The Hadoop Distributed File System (HDFS) is based on the Google File System (GFS)
and provides a distributed file system that is designed to run on large clusters (thousands of
computers) of small computer machines in a reliable, fault-tolerant manner.
HDFS uses a master/slave architecture where master consists of a single NameNode
that manages the file system metadata and one or more slave DataNodes that store the actual
data.
A file in an HDFS namespace is split into several blocks and those blocks are stored in a
set of DataNodes. The NameNode determines the mapping of blocks to the DataNodes. The
DataNodes takes care of read and write operation with the file system. They also take care of
block creation, deletion and replication based on instruction given by NameNode.
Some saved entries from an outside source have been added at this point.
(* ===== verification/Picker.v ===== *)
(** * The Picker and Balancer interfaces and their clients (balancer.go)

    [Picker] is the Go interface, [PickerLaws] the contract its
    implementations promise and its clients rely on.  [PickOne] and
    [PickWithRetry] are proved against the contract; each algorithm's file
    discharges it. *)

From S2P Require Import Prelude GoLib Peer RoundRobin.
#[local] Open Scope Z_scope.
#[local] Open Scope go_scope.

(** ** The interface *)

Class Picker (P : Type) := {
  rrp : P → RRPicker;      (* the embedded RRPicker *)
  pick : M P (option PeerId);
  release : option PeerId → bool → M P unit;          (* Done *)
  release_neutral : option PeerId → M P unit;         (* doneNeutral *)
}.

Definition release_post {P} `{Picker P} (x : PeerId) (p : P) (w : World) (p' : P)
    (w' : World) : Prop :=
  wext w w' ∧ same_groups (rrp p) (rrp p') ∧
  backupPhase (rrp p') = backupPhase (rrp p) ∧ tried (rrp p') = tried (rrp p) ∧
  released x (heap w) (heap w') ∧ ∀ q, peer_ok (heap w !!! q) → peer_ok (heap w' !!! q).

(** Heaps with the same configuration in which every well-formed peer stays
    well-formed: what any step of the package does to the shared state. *)
Definition hsame (h h' : Heap) : Prop :=
  (∀ q, static (h' !!! q) = static (h !!! q)) ∧
  (∀ q, peer_ok (h !!! q) → peer_ok (h' !!! q)).

Class PickerLaws (P : Type) `{Picker P} := {
  picker_wf : P → Heap → Prop;
  picker_wf_rr : ∀ p h, picker_wf p h → rr_wf (rrp p) h;
  picker_wf_mono : ∀ p h h', hsame h h' → picker_wf p h → picker_wf p h';
  pick_law : ∀ p w, picker_wf p (heap w) →
    wp pick (λ r p' w', pick_post (rrp p) w r (rrp p') w' ∧
      pick_exact (rrp p) w r (rrp p') w' ∧ picker_wf p' (heap w')) p w;
  release_law : ∀ p w x failed, picker_wf p (heap w) →
    wp (release (Some x) failed) (λ _ p' w',
      release_post x p w p' w' ∧ picker_wf p' (heap w')) p w;
  release_neutral_law : ∀ p w x, picker_wf p (heap w) →
    wp (release_neutral (Some x)) (λ _ p' w',
      release_post x p w p' w' ∧ picker_wf p' (heap w')) p w;
}.

(** [*RRPicker] itself. *)
#[export] Instance RRPicker_picker : Picker RRPicker := {|
  rrp := id;
  pick := Pick;
  release := Done;
  release_neutral := doneNeutral;
|}.

(** ** PickOne *)

Record PickResult (P : Type) := MkPickResult {
  res_Peer : option PeerId;
  res_picker : option P;
}.
Arguments MkPickResult {P}.
Arguments res_Peer {P}.
Arguments res_picker {P}.

Section clients.
Context {P : Type} `{Picker P}.

(** [PickResult.Done], on a possibly nil result. *)
Definition PickResult_Done (r : option (PickResult P)) (failed : bool) (w : World)
    : outcome World :=
  match r with
  | None => Ret w
  | Some r =>
      match res_picker r with
      | None => Ret w
      | Some pk =>
          match release (res_Peer r) failed pk w with
          | Ret (_, _, w') => Ret w'
          | Panic why => Panic why
          end
      end
  end.

(** A nil Balancer is [None]; one whose [NewPicker] returns nil is
    [Some None]. *)
Definition PickOne (b : option (option P)) (w : World)
    : outcome (option (PickResult P) * World) :=
  match b with
  | None => Ret (None, w)
  | Some None => Ret (None, w)
  | Some (Some pk) =>
      match pick pk w with
      | Ret (None, _, w') => Ret (None, w')
      | Ret (Some p, pk', w') => Ret (Some (MkPickResult (Some p) (Some pk')), w')
      | Panic why => Panic why
      end
  end.

(** ** PickWithRetry

    [tryFunc k addr] is the k-th attempt; while it runs, other goroutines may
    change the world. *)
Inductive retry_error := ErrNoPeerAvailable | ErrNilBalancer | ErrNilTryFunc.

Context {Error : Type}.

Fixpoint retry_loop (fuel : nat) (tryFunc : nat → string → World → option Error * World)
    (k : nat) : M P (option (PeerId + retry_error)) :=
  match fuel with
  | O => mret None
  | S fuel =>
      r ← pick;
      match r with
      | None => mret (Some (inr ErrNoPeerAvailable))
      | Some p =>
          pr ← load p;
          err ← (λ pk w, let '(e, w') := tryFunc k (Addr pr) w in Ret (e, pk, w'));
          match err with
          | None => release (Some p) false;; mret (Some (inl p))
          | Some _ => release (Some p) true;; retry_loop fuel tryFunc (S k)
          end
      end
  end.

Definition PickWithRetry (fuel : nat) (b : option (option P))
    (tryFunc : option (nat → string → World → option Error * World)) (w : World)
    : outcome (option (PeerId + retry_error) * World) :=
  match b with
  | None => Ret (Some (inr ErrNilBalancer), w)
  | Some pk =>
      match tryFunc with
      | None => Ret (Some (inr ErrNilTryFunc), w)
      | Some f =>
          match pk with
          | None => Ret (Some (inr ErrNoPeerAvailable), w)
          | Some pk =>
              match retry_loop fuel f 0 pk w with
              | Ret (r, _, w') => Ret (r, w')
              | Panic why => Panic why
              end
          end
      end
  end.
End clients.

(** The number of selections a picker can still make. *)
Definition remaining (rr : RRPicker) : nat :=
  size (list_to_set (Peers (primary rr)) ∖ tried rr : gset nat) +
  size (if backupPhase rr then list_to_set (backup_members rr) ∖ tried rr
        else list_to_set (backup_members rr) : gset nat).

(** ** Lemmas *)

Lemma hsame_refl h : hsame h h.
Proof. by split. Qed.

#[export] Instance hsame_preorder : PreOrder hsame.
Proof.
  split; [intros h; apply hsame_refl|].
  intros a b c [H1 H2] [H3 H4]. split; intros q; [by rewrite H3|auto].
Qed.

Lemma hsame_tuned h h' : htuned h h' → hsame h h'.
Proof. intros Ht. split; intros q; specialize (Ht q); eauto with cslb. Qed.

Lemma hsame_selected x h h' : hselected x h h' → hsame h h'.
Proof.
  intros Hs. split; intros q; [by eapply hselected_static|by eapply hselected_ok].
Qed.

Lemma hsame_released x h h' :
  released x h h' → (∀ q, peer_ok (h !!! q) → peer_ok (h' !!! q)) → hsame h h'.
Proof.
  intros (Hs & _ & Ho) Hok. split; [|done]. intros q.
  destruct (decide (q = x)) as [->|]; [done|by rewrite Ho].
Qed.

Lemma rr_wf_mono rr h h' : hsame h h' → rr_wf rr h → rr_wf rr h'.
Proof. intros [? ?]. by apply groups_wf_mono. Qed.

Lemma rr_wf_groups rr rr' h : same_groups rr rr' → rr_wf rr h → rr_wf rr' h.
Proof. unfold rr_wf. by intros [-> ->]. Qed.

Lemma pick_post_hsame rr w r rr' w' : pick_post rr w r rr' w' → hsame (heap w) (heap w').
Proof.
  intros [_ _ _ Hres]. destruct r as [x|].
  - destruct Hres as (_ & _ & _ & Hs & _). by eapply hsame_selected.
  - destruct Hres as [Ht _]. by apply hsame_tuned.
Qed.

Lemma pick_post_wf rr w r rr' w' :
  pick_post rr w r rr' w' → rr_wf rr (heap w) → rr_wf rr' (heap w').
Proof.
  intros Hp Hwf. eapply rr_wf_groups; [apply Hp|].
  eapply rr_wf_mono; [by eapply pick_post_hsame|done].
Qed.

#[export] Instance RRPicker_laws : PickerLaws RRPicker.
Proof.
  refine {| picker_wf := rr_wf |}; cbn [rrp pick release release_neutral RRPicker_picker id].
  - done.
  - intros p h h'. apply rr_wf_mono.
  - intros p w Hwf. eapply wp_mono; [apply pickWithBackup_spec, Hwf|].
    { intros. by apply pickFromGroup_spec. }
    intros r p' w' [? ?]. split_and!; [done..|by eapply pick_post_wf].
  - intros p w x failed Hwf. eapply wp_mono; [apply done_released|].
    intros _ p' w' (? & ? & ? & ? & ? & ?). split; [by split_and!|].
    eapply rr_wf_groups; [done|]. eapply rr_wf_mono; [by eapply hsame_released|done].
  - intros p w x Hwf. eapply wp_mono; [apply done_released|].
    intros _ p' w' (? & ? & ? & ? & ? & ?). split; [by split_and!|].
    eapply rr_wf_groups; [done|]. eapply rr_wf_mono; [by eapply hsame_released|done].
Defined.

(** ** Embedding [*RRPicker]

    The other pickers embed a [*RRPicker]: [get] and [set] access it, the
    release methods are promoted or delegate to it, and [J] is what the fields
    of their own satisfy. *)
Section embedded.
Context {P : Type} (get : P → RRPicker) (set : RRPicker → P → P) (J : P → Prop).
Hypothesis get_set : ∀ rr p, get (set rr p) = rr.
Hypothesis J_set : ∀ rr p, same_groups (get p) rr → J p → J (set rr p).

Definition embedded_picker (pk : M P (option PeerId)) : Picker P := {|
  rrp := get;
  pick := pk;
  release := λ x failed, zoom get set (Done x failed);
  release_neutral := λ x, zoom get set (doneNeutral x);
|}.

Definition embedded_wf (p : P) (h : Heap) : Prop := rr_wf (get p) h ∧ J p.
(* ===== verification/CHash.v ===== *)
(** * Consistent hashing (chash.go)

    The ketama ring over the primary peers: its construction, the position of a
    key, and the picker that walks it forward from there. *)

From Stdlib Require Import Ascii Sorted.
From S2P Require Import Prelude GoLib Peer RoundRobin Picker Candidates IPHash Hash.
#[local] Open Scope Z_scope.
#[local] Open Scope go_scope.

(** ** Definitions *)

Definition consistentReplicas : Z := 160.

Record chashPoint := MkPoint { pt_hash : Z; pt_peer : PeerId }.

(** [splitKetamaHostPort]: the right-to-left scan, from the last [j] bytes. *)
Fixpoint scan_port (addr : string) (j : nat) : string * string :=
  match j with
  | O => (addr, "")
  | S j =>
      match String.get j addr with
      | None => (addr, "")
      | Some c =>
          if (c =? ":")%char then (str_to j addr, str_from (S j) addr)
          else if (Ascii.nat_of_ascii c <? 48)%nat || (57 <? Ascii.nat_of_ascii c)%nat
          then (addr, "")
          else scan_port addr j
      end
  end%string.

Definition strip_url (addr : string) : string :=
  match strings_Index addr "://" with
  | Some i =>
      let rest := str_from (i + 3) addr in
      match strings_Index rest "/" with
      | Some slash => str_to slash rest
      | None => rest
      end
  | None => addr
  end.

Definition splitKetamaHostPort (addr : string) : string * string :=
  let addr := strip_url addr in
  scan_port addr (String.length addr).

(** The points of one peer: [buf] is the seed and the previous hash. *)
Fixpoint peer_points (n : nat) (seedLen : nat) (buf : list Z) (p : PeerId) : list chashPoint :=
  match n with
  | O => []
  | S n =>
      let h := ChecksumIEEE buf in
      MkPoint h p :: peer_points n seedLen (PutUint32 seedLen h buf) p
  end.

Definition ring_seed (addr : string) : list Z :=
  let '(host, port) := splitKetamaHostPort addr in
  bytes_of_string host ++ [0] ++ bytes_of_string port.
(* ===== verification/Searches.v ===== *)
(** * The candidate loops and the clock

    The hash and random pickers read the clock when they enter their critical
    section and again for every candidate they test.  The peer they find is
    committed with the first reading: [stamped]. *)

From S2P Require Import Prelude GoLib Peer RoundRobin Picker SmoothWRR Candidates IPHash Hash CHash Random Release Concurrency.
#[local] Open Scope Z_scope.
#[local] Open Scope go_scope.

(** What is found is committed at [now]. *)
Definition stamped (now : Time) (w : World) (r : option PeerId) (w' : World) : Prop :=
  ∀ x, r = Some x → renewed now (heap w !!! x) (heap w' !!! x).

Lemma stamped_tuned now w0 w r w' :
  htuned (heap w0) (heap w) → stamped now w r w' → stamped now w0 r w'.
Proof. intros Hh Hs x Hx. by eapply renewed_tuned, Hs. Qed.

(** ** Steps that leave the peers alone *)

Definition still {P A} (m : M P A) : Prop :=
  ∀ p w a p' w', m p w = Ret (a, p', w') → heap w' = heap w.

Lemma still_bind {P A B} (m : M P A) (k : A → M P B) :
  still m → (∀ a, still (k a)) → still (m ≫= k).
Proof.
  intros Hm Hk p w b p' w' (a & p1 & w1 & E1 & E2)%bind_inv.
  etransitivity; [by eapply Hk|by eapply Hm].
Qed.

Lemma still_ret {P A} (a : A) : still (P := P) (mret a).
Proof. by intros p w ? ? ? [= <- <- <-]. Qed.
Lemma still_throw {P A} why : still (P := P) (A := A) (throw why).
Proof. done. Qed.
Lemma still_self {P} : still (P := P) self.
Proof. by intros p w ? ? ? [= <- <- <-]. Qed.
Lemma still_update {P} (f : P → P) : still (update f).
Proof. by intros p w ? ? ? [= <- <- <-]. Qed.
Lemma still_load {P} x : still (P := P) (load x).
Proof. by intros p w ? ? ? [= <- <- <-]. Qed.
Lemma still_Now {P} : still (P := P) Now.
Proof. by intros p w ? ? ? [= <- <- <-]. Qed.
Lemma still_select {P} peers v : still (P := P) (select peers v).
Proof. by intros p w ? ? ? [= <- <- <-]. Qed.
Lemma still_index {P A} (l : list A) i : still (P := P) (index l i).
Proof. intros p w a p' w'. unfold index. destruct (l !! i); [by intros [= <- <- <-]|done]. Qed.
Lemma still_zoom {P Q A} (get : P → Q) set (m : M Q A) : still m → still (zoom get set m).
Proof.
  intros Hm p w a p' w'. unfold zoom. destruct (m (get p) w) as [[[b q] w1]|] eqn:E; [|done].
  intros [= <- <- <-]. by eapply Hm.
Qed.

#[local] Hint Resolve still_bind still_ret still_throw still_self still_update still_load still_Now
  still_select still_index still_zoom : still.
#[local] Ltac still := repeat first
  [ progress eauto 2 with still | apply still_bind; [|intros ?] | case_match ].

Lemma still_mod_total {P} hash total : still (P := P) (mod_total hash total).
Proof. unfold mod_total. still. Qed.
Lemma still_peerAvailable {P} x : still (P := P) (peerAvailable x).
Proof. unfold peerAvailable. still. Qed.
#[local] Hint Resolve still_mod_total still_peerAvailable : still.
Lemma still_candidate_ok {P} (rr : P → RRPicker) x : still (candidate_ok rr x).
Proof. unfold candidate_ok. still. Qed.
Lemma still_two_rejected x : still (two_rejected x).
Proof. unfold two_rejected. still. Qed.

Lemma still_range_search {P} fuel rs x lo hi : still (P := P) (range_search fuel rs x lo hi).
Proof. revert lo hi. induction fuel as [|fuel IH]; intros lo hi; cbn [range_search]; still. Qed.
Lemma still_randomSelect g : still (randomSelect g).
Proof.
  unfold randomSelect. case_match; [still|]. apply still_bind; [by intros p w ? ? ? [= <- <- <-]|].
  intros x. apply still_bind; [still|]. intros p. apply still_bind; [apply still_range_search|]. still.
Qed.
Lemma still_point_server pts : still (point_server pts).
Proof. unfold point_server. still. Qed.
#[local] Hint Resolve still_candidate_ok still_two_rejected still_randomSelect still_point_server
  : still.

(** ** Rounds *)

(** A round that commits what it returns at [now], under an invariant. *)
Definition commits {P} (I : P → World → Prop) (now : Time) (m : M P round) : Prop :=
  ∀ p w r p' w', I p w → m p w = Ret (r, p', w') →
  match r with
  | Return x => stamped now w (Some x) w'
  | Continue => htuned (heap w) (heap w') ∧ I p' w'
  | Break => True
  end.

Lemma for_loop_stamped {P} I now fuel cond (body : M P round) :
  commits I now body → ∀ p w r p' w',
  I p w → for_loop fuel cond body p w = Ret (r, p', w') → stamped now w r w'.
Proof.
  intros Hb. induction fuel as [|fuel IH]; intros p w r p' w' HI; cbn [for_loop].
  { by intros [= <- <- <-]. }
  rewrite (bind_Ret self _ _ _ _ _ _ eq_refl). destruct (cond p); [|by intros [= <- <- <-]].
  intros (rr & p1 & w1 & E1 & E2)%bind_inv. specialize (Hb _ _ _ _ _ HI E1).
  destruct rr as [| |x]; [|by injection E2 as <- <- <-..].
  destruct Hb as [Hh HI1]. eapply stamped_tuned; [exact Hh|]. by eapply IH.
Qed.

Definition always {P} (p : P) (w : World) : Prop := True.

Lemma commits_still {P A} now (m : M P A) (k : A → M P round) :
  still m → (∀ a, commits always now (k a)) → commits always now (m ≫= k).
Proof.
  intros Hm Hk p w r p' w' _ (a & p1 & w1 & E1 & E2)%bind_inv.
  specialize (Hk a p1 w1 r p' w' I E2). apply Hm in E1.
  assert (htuned (heap w) (heap w1)) as Hh by (by rewrite E1).
  destruct r; [|done|by eapply stamped_tuned]. destruct Hk. split; [by etransitivity|done].
Qed.

Lemma commits_break {P} now : commits (P := P) always now (mret Break).
Proof. by intros p w r p' w' _ [= <- <- <-]. Qed.
Lemma commits_continue {P} now : commits (P := P) always now (mret Continue).
Proof. by intros p w r p' w' _ [= <- <- <-]. Qed.

Lemma commit_stamped x now rr w r rr' w' :
  commitPeer x now rr w = Ret (r, rr', w') → stamped now w (Some x) w'.
Proof.
  intros E. pose proof (commitPeer_checked x now rr w) as H. rewrite (wp_eq _ _ _ _ _ _ _ E) in H.
  by intros ? [= <-].
Qed.

(** The peer is committed; what follows returns it. *)
Lemma commits_commit {P} (get : P → RRPicker) set now x (k : PeerId → M P round) :
  (∀ a, still (k a)) →
  (∀ a p w r p' w', k a p w = Ret (r, p', w') → r = Return x) →
  commits always now (zoom get set (commitPeer x now) ≫= k).
Proof.
  intros Hk Hr p w r p' w' _ (a & p1 & w1 & E1 & E2)%bind_inv.
  rewrite (Hr _ _ _ _ _ _ E2). apply Hk in E2. unfold zoom in E1.
  destruct (commitPeer x now (get p) w) as [[[y rr] w2]|] eqn:E; [|done]. injection E1 as -> _ ->.
  apply commit_stamped in E. intros y [= <-]. rewrite E2. by apply E.
Qed.

#[local] Hint Resolve commits_break commits_continue : still.
#[local] Ltac commits := repeat first
  [ lazymatch goal with
    | |- commits _ _ (zoom _ _ (commitPeer _ _) ≫= _) =>
        apply commits_commit; [intros ?; still|by intros ? ? ? ? ? ? [= <- _ _]]
    | |- commits _ _ (_ ≫= _) => apply commits_still; [still|intros ?]
    | |- commits _ _ (mret Break) => apply commits_break
    | |- commits _ _ (mret Continue) => apply commits_continue
    end
  | case_match ].

Lemma ip_round_commits g bytes now : commits always now (ip_round g bytes now).
Proof. unfold ip_round. commits. Qed.

Lemma hash_round_commits g now : commits always now (hash_round g now).
Proof. unfold hash_round. commits. Qed.

Lemma one_round_commits g now : commits always now (one_round g now).
Proof. unfold one_round. commits. Qed.

Lemma two_round_commits g now : commits always now (two_round g now).
Proof. unfold two_round. commits. Qed.

(** The round of the ring changes weights before it commits. *)
Definition chash_inv (pts : list chashPoint) (g : PeerGroup) (p : chashPicker) (w : World) : Prop :=
  heap_ok (heap w) (Peers g).

Lemma chash_round_commits pts g now : commits (chash_inv pts g) now (chash_round pts g now).
Proof.
  intros p w r p' w' Hok (server & p1 & w1 & E1 & E)%bind_inv. unfold chash_inv in *.
  apply still_point_server in E1. rewrite <-E1 in Hok.
  apply bind_inv in E as (best & p2 & w2 & E2 & E).
  pose proof (smoothWeightedPeer_sound p1 (heap w1) w1 (Peers g) (chash_eligible server)
    (λ _ _, True) (λ _ _, True) ltac:(done) ltac:(done) Hok) as Hs.
  assert (htuned (heap w1) (heap w2)) as Hh.
  { assert (wp (smoothWeightedPeer (Peers g) (chash_eligible server))
      (λ _ _ w, htuned (heap w1) (heap w)) p1 w1) as Hwp.
    - eapply wp_mono; [apply Hs; [|done|done]|by intros ? ? ? (_ & _ & ? & _)].
      intros x w3 _ Hw Hh. eapply wp_mono; [by apply (chash_eligible_spec server w1)|].
      intros b ? ? (? & ? & ? & _). split_and!; [done..|by destruct b].
    - by rewrite (wp_eq _ _ _ _ _ _ _ E2) in Hwp. }
  rewrite E1 in Hh. destruct best as [x|].
  - assert (r = Return x) as -> by (by apply bind_inv in E as (? & ? & ? & _ & [= <- _ _])).
    apply (commits_commit _ _ now x (λ _, mret (Return x))) in E;
      [|intros _; apply still_ret|by intros ? ? ? ? ? ? [= <- _ _]|done].
    by eapply stamped_tuned.
  - injection E as <- <- <-. split; [done|]. intros x Hx. rewrite E1 in Hok.
    by eapply tuned_ok; [apply Hh|apply Hok].
Qed.

(** ** Sections *)

(** A section is a loop behind the first reading of the clock. *)
Lemma loop_stamped {P Q} I (get : P → Q) set fuel cond (body : Time → M Q round) p w r w' :
  (∀ now, commits I now (body now)) → I (get p) (tick w) →
  result (zoom get set (for_loop fuel cond (body (clock w (ticks w)))) p (tick w)) = Ret (r, w') →
  stamped (clock w (ticks w)) w r w'.
Proof.
  intros Hb HI. unfold result, zoom. destruct (for_loop _ _ _ _ _) as [[[r1 q] w1]|] eqn:E; [|done].
  intros [= -> ->]. by apply (for_loop_stamped _ _ _ _ _ (Hb _) _ _ _ _ _ HI E).
Qed.

Lemma result_zoom_id {P} (m : M P (option PeerId)) p w :
  result (m p w) = result (zoom id (λ q _, q) m p w).
Proof. unfold zoom, id. by destruct (m p w) as [[[? ?] ?]|]. Qed.

Lemma section_stamped s w r w' :
  searches s = true → section_ok s (heap w) → run_section s w = Ret (r, w') →
  stamped (clock w (ticks w)) w r w'.
Proof.
  intros Hs Hok. destruct s as [g rr|g rr|g bytes p|g p|g p|g p|g p]; try discriminate Hs;
    cbn [run_section section_ok] in *;
    unfold ip_loop, hash_loop, chash_loop, one_loop, two_loop;
    rewrite (bind_Ret Now _ _ _ _ _ _ eq_refl), (bind_Ret self _ _ _ _ _ _ eq_refl).
  - by apply (loop_stamped always), I; intros now; apply ip_round_commits.
  - rewrite result_zoom_id. by apply (loop_stamped always), I; intros now; apply hash_round_commits.
  - rewrite result_zoom_id. apply (loop_stamped (chash_inv (points (balancer p)) g)); [|apply Hok].
    intros now. apply chash_round_commits.
  - rewrite result_zoom_id. by apply (loop_stamped always), I; intros now; apply one_round_commits.
  - by apply (loop_stamped always), I; intros now; apply two_round_commits.
Qed.
(* ===== verification/Health.v ===== *)
(** * The circuit breaker of a peer, in any interleaving

    The executions are those of the critical sections of requests, whatever
    their algorithm, and of their releases, in any order and on any number of
    goroutines; every peer behaves as its circuit breaker says (see Breaker).
    Round-robin and least connections read the clock once; the hash and random
    pickers search with a reading per candidate and commit with an earlier one,
    so that a search at the edge of the quarantine may not renew it (see
    [ip_hash_double_probe]). *)

From stdpp Require Import functions.
From S2P Require Import Prelude GoLib Peer RoundRobin Picker SmoothWRR LeastConn Candidates IPHash Guarantees Release Breaker Hash CHash Random Concurrency Searches.
#[local] Open Scope Z_scope.
#[local] Open Scope go_scope.

(** ** The executions *)

Definition selection (q : nat) (r : option PeerId) (t : Time) : list event :=
  match r with Some y => [Selected q y t] | None => [] end.

Definition search (q : nat) (r : option PeerId) (t : Time) (ts : list Time) : list event :=
  match r with Some y => [Searched q y t ts] | None => [] end.

(** The readings of the clock between two worlds. *)
Definition readings (w w' : World) : list Time :=
  clock w <$> List.seq (ticks w) (ticks w' - ticks w).

(** The peers, and what the picker of each request remembers of its probes; a
    request that has not begun has none, as [NewPicker] makes it. *)
Record Pool := MkPool { world : World; records : nat → gmap nat probeCheck }.

Definition fresh_pool (w : World) : Pool := MkPool w (λ _, ∅).

Definition now_of (s : Pool) : Time := clock (world s) (ticks (world s)).

(** The request [q] ran: its picker is now [rr']. *)
Definition after (q : nat) (rr' : RRPicker) (s : Pool) (w' : World) : Pool :=
  MkPool w' (<[q := probeChecked rr']> (records s)).

(** A critical section of a selection or a release by the request [q], with the
    reading of the clock it begins with; upstreams of a single peer do not use
    the breaker. *)
Inductive health_step : Pool → list event → Pool → Prop :=
  | hs_round_robin q group rr r rr' s w' :
      single group = false → heap_ok (heap (world s)) (Peers group) →
      probeChecked rr = records s q →
      pickFromGroup group rr (world s) = Ret (r, rr', w') →
      health_step s (selection q r (now_of s)) (after q rr' s w')
  | hs_least_conn q group rr r rr' s w' :
      single group = false → heap_ok (heap (world s)) (Peers group) →
      probeChecked rr = records s q →
      lc_pickFromGroup group rr (world s) = Ret (r, rr', w') →
      health_step s (selection q r (now_of s)) (after q rr' s w')
  | hs_search q sec r rr' s w' :
      searches sec = true → section_ok sec (heap (world s)) →
      probeChecked (section_rr sec) = records s q →
      run_picker sec (world s) = Ret (r, rr', w') →
      health_step s (search q r (now_of s) (readings (world s) w')) (after q rr' s w')
  | hs_report q rr y failed rr' s w' :
      single (done_group rr (heap (world s) !!! y)) = false →
      probeChecked rr = records s q →
      done (Some y) failed false rr (world s) = Ret (tt, rr', w') →
      health_step s [Reported q y failed (now_of s)] (after q rr' s w')
  | hs_return q rr y failed rr' s w' :
      single (done_group rr (heap (world s) !!! y)) = false →
      probeChecked rr = records s q →
      done (Some y) failed true rr (world s) = Ret (tt, rr', w') →
      health_step s [Returned q y] (after q rr' s w').

Inductive execution : Pool → list event → Pool → Prop :=
  | execution_refl s : execution s [] s
  | execution_step s es s1 l s' :
      health_step s es s1 → execution s1 l s' → execution s (es ++ l) s'.

(** These are steps of the interleaving model. *)
Lemma health_step_sys s es s' :
  health_step s es s' →
  (∃ r, event_peer <$> es = option_list r ∧
     ∀ fl, sys_step (MkSys (world s) fl) (MkSys (world s') (option_list r ++ fl))) ∨
  ∃ e, es = [e] ∧
    ∀ fl1 fl2, sys_step (MkSys (world s) (fl1 ++ event_peer e :: fl2)) (MkSys (world s') (fl1 ++ fl2)).
Proof.
  intros [q group rr r rr' s1 w' Hs Hok _ E|q group rr r rr' s1 w' Hs Hok _ E
         |q sec r rr' s1 w' Hs Hok _ E|q rr y failed rr' s1 w' _ _ E|q rr y failed rr' s1 w' _ _ E];
    cbn [world after].
  - left. exists r. split; [by destruct r|]. intros fl. apply (step_section (sec_rr group rr)).
    + split; [done|congruence].
    + cbn [run_section]. by rewrite E.
  - left. exists r. split; [by destruct r|]. intros fl. apply (step_section (sec_least_conn group rr)).
    + done.
    + cbn [run_section]. by rewrite E.
  - left. exists r. split; [by destruct r|]. intros fl. apply (step_section sec); [done|].
    by rewrite run_section_picker, E.
  - right. eexists. split; [done|]. intros fl1 fl2. by eapply step_release.
  - right. eexists. split; [done|]. intros fl1 fl2. by eapply step_release.
Qed.

(** ** The peers implement the specification *)

Section peer.
Context (x : PeerId).

(** The breaker of the peer that [pr] configures, and what is remembered of it. *)
Notation step_of pr := (observe (MaxFails pr) (FailTimeout pr) x).
Notation passes pr := (admits (MaxFails pr) (FailTimeout pr) x).
Notation recs_of s := (λ q, records s q !! x).

(** Between two pools of an execution with [n] events. *)
Record unfolds (n : nat) (s s' : Pool) : Prop := {
  un_static : static (heap (world s') !!! x) = static (heap (world s) !!! x);
  un_fails : fails (heap (world s') !!! x) <= fails (heap (world s) !!! x) + Z.of_nat n;
}.

(** What a step with the events [es] establishes. *)
Definition steps_to (n : nat) (b : Breaker) (s : Pool) (es : list event) (s' : Pool) : Prop :=
  let pr := heap (world s) !!! x in
  unfolds (length es) s s' ∧
  sound (n + length es) (fold_left (step_of pr) es b) (heap (world s') !!! x) (recs_of s') ∧
  Forall (passes pr b) es.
HDFS provides a shell like any other file system and a list of commands are available to
interact with the file system. These shell commands will be covered in a separate chapter along
with appropriate examples.
How Does Hadoop Work?
Stage 1: -
A user/application can submit a job to the Hadoop (a hadoop job client) for required
process by specifying the following items:
1. The location of the input and output files in the distributed file system.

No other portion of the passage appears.